**Prompt**:
Instruction for the entries that follow: retype exactly the lines from the line with "match GetProjectId absPath w with" to the line with "if (0 <? projectId)%N", both included, and omit all others.

**Available records**:

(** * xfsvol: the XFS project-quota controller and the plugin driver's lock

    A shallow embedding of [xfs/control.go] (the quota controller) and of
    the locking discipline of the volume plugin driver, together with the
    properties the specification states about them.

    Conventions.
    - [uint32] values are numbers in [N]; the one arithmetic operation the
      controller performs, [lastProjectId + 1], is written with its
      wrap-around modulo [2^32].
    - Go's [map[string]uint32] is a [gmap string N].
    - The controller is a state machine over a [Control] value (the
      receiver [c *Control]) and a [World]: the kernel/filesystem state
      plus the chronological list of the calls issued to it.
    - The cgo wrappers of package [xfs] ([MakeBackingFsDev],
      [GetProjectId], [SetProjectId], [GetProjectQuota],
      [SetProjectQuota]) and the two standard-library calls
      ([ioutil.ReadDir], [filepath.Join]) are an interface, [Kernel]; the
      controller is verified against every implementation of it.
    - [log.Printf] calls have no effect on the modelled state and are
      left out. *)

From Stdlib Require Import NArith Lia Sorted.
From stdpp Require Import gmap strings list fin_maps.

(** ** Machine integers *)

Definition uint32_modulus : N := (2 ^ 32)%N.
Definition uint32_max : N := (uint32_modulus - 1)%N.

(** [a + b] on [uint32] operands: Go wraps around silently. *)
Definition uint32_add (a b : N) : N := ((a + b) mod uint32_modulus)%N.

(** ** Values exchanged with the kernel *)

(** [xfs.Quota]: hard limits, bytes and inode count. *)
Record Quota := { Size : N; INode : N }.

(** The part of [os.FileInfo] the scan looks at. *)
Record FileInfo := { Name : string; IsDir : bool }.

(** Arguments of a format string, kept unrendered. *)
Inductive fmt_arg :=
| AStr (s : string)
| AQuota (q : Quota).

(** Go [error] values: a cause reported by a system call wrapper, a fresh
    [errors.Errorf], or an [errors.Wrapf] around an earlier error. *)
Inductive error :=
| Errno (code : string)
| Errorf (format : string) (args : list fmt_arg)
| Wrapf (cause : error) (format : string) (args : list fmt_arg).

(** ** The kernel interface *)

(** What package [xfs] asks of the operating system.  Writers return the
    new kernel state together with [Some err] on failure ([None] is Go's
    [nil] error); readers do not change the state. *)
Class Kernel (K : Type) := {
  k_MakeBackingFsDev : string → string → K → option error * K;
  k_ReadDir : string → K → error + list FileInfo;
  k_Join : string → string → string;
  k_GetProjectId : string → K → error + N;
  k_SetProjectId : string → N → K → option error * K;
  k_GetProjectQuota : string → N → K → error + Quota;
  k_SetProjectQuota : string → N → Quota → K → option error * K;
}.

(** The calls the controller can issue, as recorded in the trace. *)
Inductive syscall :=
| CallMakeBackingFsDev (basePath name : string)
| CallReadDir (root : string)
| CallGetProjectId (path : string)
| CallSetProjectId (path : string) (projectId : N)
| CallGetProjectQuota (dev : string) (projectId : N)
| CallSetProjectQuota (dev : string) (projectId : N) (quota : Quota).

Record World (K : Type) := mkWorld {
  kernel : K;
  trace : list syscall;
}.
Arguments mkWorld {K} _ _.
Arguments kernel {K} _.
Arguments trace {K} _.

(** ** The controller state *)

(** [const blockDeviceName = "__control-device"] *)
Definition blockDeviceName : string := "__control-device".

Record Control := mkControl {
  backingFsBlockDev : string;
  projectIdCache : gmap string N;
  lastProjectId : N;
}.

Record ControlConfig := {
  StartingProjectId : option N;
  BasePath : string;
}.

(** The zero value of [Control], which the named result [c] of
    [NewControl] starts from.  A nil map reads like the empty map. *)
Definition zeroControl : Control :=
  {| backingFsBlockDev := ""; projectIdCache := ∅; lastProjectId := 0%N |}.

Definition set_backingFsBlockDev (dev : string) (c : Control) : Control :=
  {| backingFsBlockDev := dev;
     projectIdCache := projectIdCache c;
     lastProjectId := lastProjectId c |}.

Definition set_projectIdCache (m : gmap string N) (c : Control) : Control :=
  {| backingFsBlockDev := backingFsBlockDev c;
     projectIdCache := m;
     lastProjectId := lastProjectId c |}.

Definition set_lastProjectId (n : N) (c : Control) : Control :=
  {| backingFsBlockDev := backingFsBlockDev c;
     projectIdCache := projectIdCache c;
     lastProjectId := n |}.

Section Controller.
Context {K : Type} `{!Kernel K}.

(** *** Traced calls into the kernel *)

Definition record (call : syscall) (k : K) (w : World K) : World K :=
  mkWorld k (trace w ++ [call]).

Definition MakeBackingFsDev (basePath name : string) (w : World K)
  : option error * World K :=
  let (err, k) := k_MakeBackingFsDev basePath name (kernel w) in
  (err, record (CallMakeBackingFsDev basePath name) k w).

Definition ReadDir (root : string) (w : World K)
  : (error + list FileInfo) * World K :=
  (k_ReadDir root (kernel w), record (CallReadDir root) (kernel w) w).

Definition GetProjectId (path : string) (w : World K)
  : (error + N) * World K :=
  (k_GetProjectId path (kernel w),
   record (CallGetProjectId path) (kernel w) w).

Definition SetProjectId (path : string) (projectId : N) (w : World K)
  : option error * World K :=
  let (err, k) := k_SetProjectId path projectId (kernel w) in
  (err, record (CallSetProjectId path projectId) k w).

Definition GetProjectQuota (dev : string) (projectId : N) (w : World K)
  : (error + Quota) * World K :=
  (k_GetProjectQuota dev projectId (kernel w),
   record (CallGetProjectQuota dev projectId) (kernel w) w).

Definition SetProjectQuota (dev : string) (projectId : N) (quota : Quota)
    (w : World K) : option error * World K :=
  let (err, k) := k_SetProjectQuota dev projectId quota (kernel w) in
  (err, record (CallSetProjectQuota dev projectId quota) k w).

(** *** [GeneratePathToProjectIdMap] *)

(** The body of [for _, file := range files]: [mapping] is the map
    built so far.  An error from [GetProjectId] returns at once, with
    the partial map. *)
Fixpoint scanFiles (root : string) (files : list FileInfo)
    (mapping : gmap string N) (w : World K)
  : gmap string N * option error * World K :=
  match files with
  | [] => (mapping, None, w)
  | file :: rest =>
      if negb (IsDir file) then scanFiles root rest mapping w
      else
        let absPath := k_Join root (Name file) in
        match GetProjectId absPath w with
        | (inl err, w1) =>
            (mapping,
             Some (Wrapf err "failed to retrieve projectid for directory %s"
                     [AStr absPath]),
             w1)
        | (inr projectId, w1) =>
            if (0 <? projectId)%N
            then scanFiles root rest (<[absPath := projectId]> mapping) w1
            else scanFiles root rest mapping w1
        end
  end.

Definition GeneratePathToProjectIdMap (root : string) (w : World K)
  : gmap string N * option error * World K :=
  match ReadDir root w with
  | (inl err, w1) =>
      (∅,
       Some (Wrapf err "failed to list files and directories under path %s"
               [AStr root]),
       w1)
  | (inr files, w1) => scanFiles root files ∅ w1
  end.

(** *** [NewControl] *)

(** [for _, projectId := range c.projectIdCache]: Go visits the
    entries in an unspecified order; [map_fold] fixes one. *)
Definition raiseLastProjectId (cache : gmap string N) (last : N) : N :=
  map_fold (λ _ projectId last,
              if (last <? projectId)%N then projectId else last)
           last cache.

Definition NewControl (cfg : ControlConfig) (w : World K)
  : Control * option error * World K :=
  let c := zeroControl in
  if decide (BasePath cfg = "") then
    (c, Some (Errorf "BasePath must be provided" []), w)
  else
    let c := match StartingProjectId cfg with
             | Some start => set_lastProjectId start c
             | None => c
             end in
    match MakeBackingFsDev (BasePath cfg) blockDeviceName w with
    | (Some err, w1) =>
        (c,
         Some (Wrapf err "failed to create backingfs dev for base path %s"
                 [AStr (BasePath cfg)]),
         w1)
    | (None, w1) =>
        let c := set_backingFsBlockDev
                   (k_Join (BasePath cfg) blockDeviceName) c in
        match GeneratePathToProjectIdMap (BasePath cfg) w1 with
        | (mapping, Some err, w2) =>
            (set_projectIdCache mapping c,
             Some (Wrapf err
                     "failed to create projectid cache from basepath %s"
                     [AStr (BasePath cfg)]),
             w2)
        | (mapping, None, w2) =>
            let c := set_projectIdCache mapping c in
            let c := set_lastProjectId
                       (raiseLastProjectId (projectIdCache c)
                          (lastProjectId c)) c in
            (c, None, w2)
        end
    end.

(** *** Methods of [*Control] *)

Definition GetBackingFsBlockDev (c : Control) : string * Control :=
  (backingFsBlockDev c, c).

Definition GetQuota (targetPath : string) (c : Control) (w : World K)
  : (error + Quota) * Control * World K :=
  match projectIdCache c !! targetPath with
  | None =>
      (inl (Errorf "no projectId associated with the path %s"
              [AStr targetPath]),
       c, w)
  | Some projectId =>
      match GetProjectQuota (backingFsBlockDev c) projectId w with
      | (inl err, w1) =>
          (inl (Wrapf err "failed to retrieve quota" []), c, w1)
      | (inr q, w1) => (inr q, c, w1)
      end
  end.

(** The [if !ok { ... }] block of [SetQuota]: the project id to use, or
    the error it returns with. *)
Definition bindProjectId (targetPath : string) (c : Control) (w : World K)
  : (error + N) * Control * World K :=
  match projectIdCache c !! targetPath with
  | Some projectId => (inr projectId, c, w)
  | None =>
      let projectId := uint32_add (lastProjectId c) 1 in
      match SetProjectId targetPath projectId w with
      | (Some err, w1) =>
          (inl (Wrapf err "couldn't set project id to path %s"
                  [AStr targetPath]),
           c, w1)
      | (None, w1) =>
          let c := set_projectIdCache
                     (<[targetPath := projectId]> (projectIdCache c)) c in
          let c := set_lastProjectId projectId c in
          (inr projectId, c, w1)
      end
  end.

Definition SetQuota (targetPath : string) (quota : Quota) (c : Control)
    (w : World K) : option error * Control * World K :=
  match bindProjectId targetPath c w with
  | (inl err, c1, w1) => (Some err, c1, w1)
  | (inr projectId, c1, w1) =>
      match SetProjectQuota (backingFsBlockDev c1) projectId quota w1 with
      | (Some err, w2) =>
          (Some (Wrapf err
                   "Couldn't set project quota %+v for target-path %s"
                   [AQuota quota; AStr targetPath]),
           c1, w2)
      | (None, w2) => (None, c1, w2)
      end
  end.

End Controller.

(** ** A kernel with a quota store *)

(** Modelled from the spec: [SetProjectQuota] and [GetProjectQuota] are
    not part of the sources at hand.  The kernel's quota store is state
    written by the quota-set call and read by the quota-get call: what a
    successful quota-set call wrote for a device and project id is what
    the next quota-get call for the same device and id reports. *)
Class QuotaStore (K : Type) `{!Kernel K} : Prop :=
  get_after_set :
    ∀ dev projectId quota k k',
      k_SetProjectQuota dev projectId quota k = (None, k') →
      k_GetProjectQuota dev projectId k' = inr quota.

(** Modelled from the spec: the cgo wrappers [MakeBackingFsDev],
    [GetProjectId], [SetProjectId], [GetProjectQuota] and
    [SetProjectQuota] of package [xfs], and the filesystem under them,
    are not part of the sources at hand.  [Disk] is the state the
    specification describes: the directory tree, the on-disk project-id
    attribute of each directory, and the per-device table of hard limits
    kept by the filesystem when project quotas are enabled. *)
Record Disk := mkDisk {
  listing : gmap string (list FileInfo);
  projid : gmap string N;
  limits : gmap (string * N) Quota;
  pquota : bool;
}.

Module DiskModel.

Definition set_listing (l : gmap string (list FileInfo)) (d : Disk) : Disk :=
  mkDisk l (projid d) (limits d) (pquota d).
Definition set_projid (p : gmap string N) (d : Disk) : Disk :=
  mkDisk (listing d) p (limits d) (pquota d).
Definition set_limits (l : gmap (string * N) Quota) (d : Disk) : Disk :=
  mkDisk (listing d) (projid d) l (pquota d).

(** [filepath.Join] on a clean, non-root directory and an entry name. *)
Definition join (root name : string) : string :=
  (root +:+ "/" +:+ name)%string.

**Task solution**:
        match GetProjectId absPath w with
        | (inl err, w1) =>
            (mapping,
             Some (Wrapf err "failed to retrieve projectid for directory %s"
                     [AStr absPath]),
             w1)
        | (inr projectId, w1) =>
            if (0 <? projectId)%N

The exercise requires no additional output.